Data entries
——
Lemma VerifyProof_ok proofDb key fuel : proof_ok sha P proofDb -> key_ok n key -> (2 * length key + 2 <= fuel)%nat ->
  verified sha proofDb u (keybytesToHex key) (VerifyProof proofDb fuel (troot sha u) key).
Proof using hash_len hash_ok P_inj Hn Ht Hu.
  intros Hdb Hk Hf. assert (~ is_leaf u) as Hnl by (eapply canon_not_is_leaf, Ht). unfold VerifyProof.
  apply (verifyLoop_ok sha hash_len hash_ok P P_inj (keyBound n) (keyBound_ok n Hn) (ideal sha u)); [done|by apply key_fits|done|by apply (ideal_stored sha u P)| |].
  - intros w Hw. by eapply Hu, path_subtree.
  - rewrite length_keybytesToHex. lia.
Qed.

Lemma Prove_ok proofDb key fuel : proof_ok sha P (fun h => proofDb !! h) -> key_ok n key -> (2 * length key + 2 <= fuel)%nat ->
  exists proofDb' i, Prove sha db t key 0 proofDb = Ok proofDb' /\ VerifyProof (fun h => proofDb' !! h) fuel (troot sha u) key = Ok (content (Some u) key, i).
Proof using hash_len hash_ok P_inj Hn Ht Hu.
  intros Hdb Hk Hf. pose proof (it_repr _ _ _ _ _ Ht) as Hr. inversion Hr as [nd ? Hnd E|]; subst.
  assert (~ is_leaf u) as Hnl by (eapply canon_not_is_leaf, Ht). pose proof (wait_le nd).
  destruct (proofNodes_ok sha hash_len hash_ok (keyBound n) (keyBound_ok n Hn) db (t_cachegen t) (keyFuel (keybytesToHex key)) true nd u _ Hnd (key_fits key Hk)) as (ns & E1 & Hns); [unfold keyFuel; lia|].
  destruct (putNodes_ok sha hash_len hash_ok (keyBound n) (keyBound_ok n Hn) db P P_inj ns _ Hns) with (first := true) (proofDb := proofDb) as (proofDb' & E2 & Hdb' & _ & Hcov);
    [intros w Hw; by eapply Hu, path_subtree|done|].
  pose proof (VerifyProof_ok _ key fuel Hdb' Hk Hf) as Hv. unfold Prove. rewrite <- E, E1. cbn [outcome_bind]. rewrite E2. exists proofDb'.
  destruct (VerifyProof _ _ _ _) as [[v i]|[i h|]| |]; try done; [exists i; split; [done|]; by rewrite Hv|].
  destruct Hv as (w & Hw & Hl & -> & Hnone). apply list_elem_of_lookup in Hw as [j Hj]. assert (covers sha proofDb' w) as Hc; [|unfold covers in Hc; congruence].
  destruct Hl as [->|Hl]; [|by apply (Hcov j); [|right]]. apply (Hcov 0%nat); [|by left]. destruct u as [v|p u'|ts]; [done|done|]. cbn. by destruct (keybytesToHex key).
Qed.
End theorems.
——
=== Problem to solve ===
Return the lines of the records that include the string "assert".

=== Solution to the problem ===
  intros Hdb Hk Hf. assert (~ is_leaf u) as Hnl by (eapply canon_not_is_leaf, Ht). unfold VerifyProof.
  assert (~ is_leaf u) as Hnl by (eapply canon_not_is_leaf, Ht). pose proof (wait_le nd).
  destruct Hv as (w & Hw & Hl & -> & Hnone). apply list_elem_of_lookup in Hw as [j Hj]. assert (covers sha proofDb' w) as Hc; [|unfold covers in Hc; congruence].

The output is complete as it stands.